Following yet another caught-on-video killing of a black man by police, our nation once again is engulfed in the flames of racial tension.
In multiple cities, the flames are more than metaphorical as rioters burn vehicles, loot businesses and generally wreak havoc in the streets. Many of the victims of this senseless violence are black small-business owners who have seen their stores heavily damaged or destroyed.
As we act immediately to stamp out these riots, our nation must also undertake a fresh and earnest conversation addressing the root causes of these waves of unrest.
And that discussion starts with a clear-eyed look at the incidents provoking the outrage among people of color in the first place – incidents such as the sickening display of unreasonable and deadly force used by white Minneapolis police officer Derek Chauvin that led to the death of George Floyd on Monday.
As a career prosecutor trained in evaluating evidence and the importance of due process, I have made it my practice to reserve judgment on conduct “caught on tape.”
Fundamental fairness requires that we allow for evidence to be properly gathered and reviewed before rendering pronouncements – especially in actions where police conduct is subject to public scrutiny.
But we also must be real.
We must recognize that there exist far too many indications of blatant police brutality captured on video in real time that reflect a consistent disregard for human life, particularly as it relates to people of color.
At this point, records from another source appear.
(** ** The query handler *)

(** X21: [handleLongevityQuery] answers 400 for a falsy query and 503 for
    a service that is not initialized, both without changing the state;
    otherwise it runs [generateRAGResponse] on the query and the profile
    (the empty object for an undefined profile) and answers 200 with the
    answer, for a string query and with at most five sources, exactly
    when the pipeline returns, and 500 with 'Failed to process query'
    exactly when it throws; the state is then the one the pipeline
    left. *)
Theorem handler_status_contract
    (ext : Externals) (isInitialized : bool) (body : Body) (st st' : State) (reply : Reply) :
  handleLongevityQuery ext isInitialized body st = (reply, st') ->
  let profile := profile_or_empty (body_userProfile body) in
  (truthy (body_query body) = false /\ st' = st /\
   reply = {| status := 400; payload := ErrorPayload (str "Query is required") |}) \/
  (truthy (body_query body) = true /\ isInitialized = false /\ st' = st /\
   reply = {| status := 503; payload := ErrorPayload (str "RAG system not initialized") |}) \/
  (truthy (body_query body) = true /\ isInitialized = true /\
   exists a,
     generateRAGResponse ext (body_query body) profile st = (inr a, st') /\
     reply = {| status := 200; payload := AnswerPayload a |} /\
     is_string (body_query body) = true /\
     (List.length (Answer.sources a) <= 5)%nat) \/
  (truthy (body_query body) = true /\ isInitialized = true /\
   exists e,
     generateRAGResponse ext (body_query body) profile st = (inl e, st') /\
     reply = {| status := 500; payload := ErrorPayload (str "Failed to process query") |}).
Proof.
  unfold handleLongevityQuery. cbn zeta.
  assert (Ep : forall p, match p with JUndefined => JObject | _ => p end = profile_or_empty p)
    by reflexivity.
  rewrite Ep.
  destruct (truthy (body_query body)) eqn:Hq; cbn [negb].
  - destruct isInitialized; cbn [negb].
    + destruct (generateRAGResponse ext (body_query body) _ st) as [[e|a] st1] eqn:Hg;
        intros [= <- <-].
      * right. right. right. eauto 6.
      * right. right. left. split; [reflexivity|]. split; [reflexivity|].
        exists a. split; [reflexivity|]. split; [reflexivity|].
        apply generateRAGResponse_inv in Hg
          as (results & st0 & ctx & sys & g & Hs & _ & _ & _ & _ & _ & Hsrc & _).
        apply searchLongevity_inv in Hs as (text & _ & _ & _ & -> & _).
        split; [reflexivity|].
        rewrite Hsrc, length_take. unfold TOP_K. lia.
    + intros [= <- <-]. right. left. auto.
  - intros [= <- <-]. left. auto.
Qed.

Lemma handler_status_contract_witness :
  exists reply st',
    handleLongevityQuery demo_externals true
      {| body_query := JString (str "NAD+ dosage"); body_userProfile := JUndefined |}
      initial_state = (reply, st') /\
    status reply = 200%nat.
Proof.
  eexists. eexists. split; [vm_compute; reflexivity|].
  destruct (handler_status_contract demo_externals true
              {| body_query := JString (str "NAD+ dosage"); body_userProfile := JUndefined |}
              initial_state _ _ ltac:(vm_compute; reflexivity))
    as [(_ & _ & H)|[(_ & _ & _ & H)|[(_ & _ & a & _ & H & _)|(_ & _ & e & _ & H)]]];
    try discriminate H.
  reflexivity.
Defined.

(** ** Ingestion *)

Lemma embed_upserted (ix : IngestExternals) (text : jsstring) (st st' : IngestState)
    (r : ingest_error + embedding) :
  embed ix text st = (r, st') -> upserted st' = upserted st.
Proof.
  unfold embed. destruct (createEmbedding _ _ _) as [[err|e] s]; now intros [= <- <-].
Qed.

Lemma upsert_upserted (ix : IngestExternals) (v : Vector) (st st' : IngestState)
    (r : ingest_error + unit) :
  upsert ix v st = (r, st') ->
  match r with
  | inr _ => upserted st' = upserted st ++ [v]
  | inl _ => upserted st' = upserted st
  end.
Proof.
  unfold upsert. destruct (index_upsert _ _ _ _); now intros [= <- <-].
Qed.

Lemma ingest_chunks_ok (ix : IngestExternals) (doc : Document) (p total : nat)
    (chunks : list jsstring) :
  forall (i : nat) (st st' : IngestState),
    ingest_chunks ix doc p total i chunks st = (inr tt, st') ->
    exists embs,
      List.length embs = List.length chunks /\
      upserted st' = upserted st ++
        imap (fun j ce => chunk_vector doc p total (i + j) ce.1 ce.2) (zip chunks embs).
Proof.
  induction chunks as [|chunk rest IH]; intros i st st'.
  - intros [= <-]. exists []. split; [reflexivity|]. simpl. now rewrite app_nil_r.
  - cbn [ingest_chunks]. unfold ibind at 1.
    destruct (embed ix chunk st) as [[err|e] st1] eqn:He; [discriminate|].
    unfold ibind at 1.
    destruct (upsert ix _ st1) as [[err|[]] st2] eqn:Hu; [discriminate|].
    intros H. apply IH in H as (embs & Hlen & Hup).
    apply embed_upserted in He. apply upsert_upserted in Hu.
    exists (e :: embs). split; [simpl; lia|].
    rewrite Hup, Hu, He, <- app_assoc. f_equal. cbn [zip zip_with imap app].
    rewrite Nat.add_0_r. f_equal.
    apply imap_ext. intros j ce _. cbn. f_equal. lia.
Qed.

Lemma ingest_chunks_failed (ix : IngestExternals) (doc : Document) (p total : nat)
    (chunks : list jsstring) :
  forall (i : nat) (st st' : IngestState) (err : ingest_error),
    ingest_chunks ix doc p total i chunks st = (inl err, st') ->
    exists k embs,
      (k < List.length chunks)%nat /\ List.length embs = k /\
      upserted st' = upserted st ++
        imap (fun j ce => chunk_vector doc p total (i + j) ce.1 ce.2)
             (zip (take k chunks) embs).
Proof.
  induction chunks as [|chunk rest IH]; intros i st st' err; [discriminate|].
  cbn [ingest_chunks]. unfold ibind at 1.
  destruct (embed ix chunk st) as [[err0|e] st1] eqn:He.
  - intros [= <- <-]. apply embed_upserted in He.
    exists 0%nat, []. simpl. rewrite app_nil_r. repeat split; [lia|exact He].
  - unfold ibind at 1.
    destruct (upsert ix _ st1) as [[err0|[]] st2] eqn:Hu.
    + intros [= <- <-]. apply embed_upserted in He. apply upsert_upserted in Hu.
      exists 0%nat, []. simpl. rewrite app_nil_r. repeat split; [lia|congruence].
    + intros H. apply IH in H as (k & embs & Hk & Hlen & Hup).
      apply embed_upserted in He. apply upsert_upserted in Hu.
      exists (S k), (e :: embs). split; [simpl; lia|]. split; [simpl; lia|].
      rewrite Hup, Hu, He, <- app_assoc. f_equal. cbn [take zip zip_with imap app].
      rewrite Nat.add_0_r. f_equal.
      apply imap_ext. intros j ce _. cbn. f_equal. lia.
Qed.

(** X22: a successful chunked ingestion of a document upserts one record per
    chunk, in order: chunk i gets the id '<id>-chunk-<i>', chunk_index
    i, total_chunks the number of chunks, the metadata and id of the
    document, and as preview the chunk cut at the preview size. *)
Theorem chunked_ingestion_records
    (ix : IngestExternals) (chunkSize previewSize : nat) (doc : Document)
    (st st' : IngestState) :
  ingest_chunked ix chunkSize previewSize doc st = (inr tt, st') ->
  exists chunks embs,
    chunkDocument (doc_text doc) chunkSize = Some chunks /\
    List.length embs = List.length chunks /\
    upserted st' = upserted st ++
      imap (fun i ce => chunk_vector doc previewSize (List.length chunks) i ce.1 ce.2)
           (zip chunks embs).
Proof.
  unfold ingest_chunked.
  destruct (chunkDocument (doc_text doc) chunkSize) as [chunks|]; [|discriminate].
  intros H. apply ingest_chunks_ok in H as (embs & Hlen & Hup).
  exists chunks, embs. auto.
Qed.

Lemma chunked_ingestion_records_witness :
  exists st' chunks embs,
    ingest_chunked demo_ingest 3 20 demo_paper initial_ingest_state = (inr tt, st') /\
    chunkDocument (doc_text demo_paper) 3 = Some chunks /\
    List.length embs = List.length chunks /\
    upserted st' = upserted initial_ingest_state ++
      imap (fun i ce => chunk_vector demo_paper 20 (List.length chunks) i ce.1 ce.2)
           (zip chunks embs).
Proof.
  eexists.
  assert (E : ingest_chunked demo_ingest 3 20 demo_paper initial_ingest_state
              = (inr tt, (ingest_chunked demo_ingest 3 20 demo_paper initial_ingest_state).2))
    by (vm_compute; reflexivity).
  destruct (chunked_ingestion_records demo_ingest 3 20 demo_paper initial_ingest_state _ E)
    as (chunks & embs & H1 & H2 & H3).
  exists chunks, embs. split; [exact E|]. auto.
Defined.

(** X23: the ids of the records upserted for the chunks of one document are
    pairwise distinct. *)
Theorem chunk_ids_are_distinct
    (ix : IngestExternals) (chunkSize previewSize : nat) (doc : Document)
    (st st' : IngestState) :
  ingest_chunked ix chunkSize previewSize doc st = (inr tt, st') ->
  NoDup (vector_id <$> drop (List.length (upserted st)) (upserted st')).
Proof.
  unfold ingest_chunked.
  destruct (chunkDocument (doc_text doc) chunkSize) as [chunks|]; [|discriminate].
  intros H. apply ingest_chunks_ok in H as (embs & Hlen & ->).
  rewrite drop_app_length. apply NoDup_alt. intros i j x Hi Hj.
  rewrite list_lookup_fmap, list_lookup_imap in Hi, Hj.
  destruct (zip chunks embs !! i) as [ci|]; [|discriminate].
  destruct (zip chunks embs !! j) as [cj|]; [|discriminate].
  change (Some (doc_id doc ++ str "-chunk-" ++ decimal (N.of_nat i)) = Some x) in Hi.
  change (Some (doc_id doc ++ str "-chunk-" ++ decimal (N.of_nat j)) = Some x) in Hj.
  rewrite <- Hj in Hi. apply (inj Some) in Hi.
  apply app_inv_head in Hi. apply app_inv_head in Hi.
  apply decimal_injective in Hi. lia.
Qed.

Lemma chunk_ids_are_distinct_witness :
  NoDup (vector_id <$>
           drop (List.length (upserted initial_ingest_state))
                (upserted (ingest_chunked demo_ingest 3 20 demo_paper initial_ingest_state).2)).
Proof.
  apply (chunk_ids_are_distinct demo_ingest 3 20 demo_paper initial_ingest_state).
  vm_compute. reflexivity.
Defined.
We cannot deny what we plainly see.
The arrest of Chauvin, who has been charged with third-degree murder and manslaughter and fired from the police force, provides a proper avenue toward accountability for the death of George Floyd.
But this arrest does not even come close to addressing the widening divide of racial animus splitting apart American society.
These awful cases of black Americans losing their lives at the hands of police have simply become too much of a regular pattern.
Aside from the most tragic incidents resulting in deaths, we see the ugly bubbling to the surface of anti-black prejudice even in the smaller details of daily life.
Our Constitution guarantees the right to assemble and protest, but it does not condone anarchy, violence and lawlessness.
Consider the exhibition of raw racism caught on another video in which a woman repeatedly used the words “African-American man” as a trigger to falsely depict a black man in Central Park in New York City as dangerous. The clear dismay of the black man, who recorded that encounter, epitomizes the frustration in the black community.
While we must seek and encourage peaceful solutions, we must understand that peace and justice can no longer be a one-way street.
For me, these issues are personal. My late father was a freedom fighter and NAACP branch president in the 1950s and 1960s. Like my father before me, I am a life member of the NAACP. I appreciate the drive for equality and justice that have produced the civil rights victories of the past and that continue to motivate the push for progress today.
And yet no amount of frustration can justify the random destruction of property nor injuries caused to others through violent rioting across the nation, including in my own state of Indiana.
Our Constitution guarantees the right to assemble and protest, but it does not condone anarchy, violence and lawlessness – crimes that must be put down quickly and decisively.
Furthermore, while shameful conduct by police must be stopped and prevented, the law enforcement community overall deserves our appreciation and support even as we work to improve law enforcement interactions with people of color. I believe the majority of our police officers are worthy of our trust.
Let us take a moment to be candid. We all harbor certain stereotypes, preconceptions and implicit biases that influence our beliefs and inform our behavior. We must engage in conversations that encourage us all to confront our own shortcomings in upholding fairness.
Therefore, I cling to this hope: Once we recognize that each one of us engages in some type of racial, ethnic, gender or religious stereotyping, then we can be more forgiving and accepting of the shortcomings of others. And we all can work to improve our attitudes and behavior.
In cases of gross infringement of people’s civil rights, meanwhile, we still must gird our loins and fight tooth and nail for justice for all.
In these cases, we must use the court systems and every legal tool at our disposal. Murderers – even those who wear badges – must pay the appropriate penalties for their crimes.
There are times, as Frederick Douglass said, that “it is not light that we need, but fire; it is not the gentle shower, but thunder. We need the storm, the whirlwind, and the earthquake.”
In other situations, such as the Central Park incident, we might be surprised at how much we might accomplish simply through civil and respectful dialogue.
Our nation is badly in need of racial reconciliation and healing, and it begins by listening and working to understand the concerns of our neighbors.
As Indiana’s attorney general, I am calling upon my federal, state and local law enforcement partners; other elected officials; members of the faith community; and citizens from various other walks of life to join me in organizing a Forum on Race and Justice.
Through this process, we will engage in frank dialogue to illuminate the conflict between people of color and the law enforcement community, and we will work to create greater understanding, acceptance and accountability.
Further, I will reach out to the White House, fellow attorneys general and other partners to encourage the coordination of similar conversations in communities nationwide. Through open communication, we can all work together to improve race relations and achieve equal justice for all.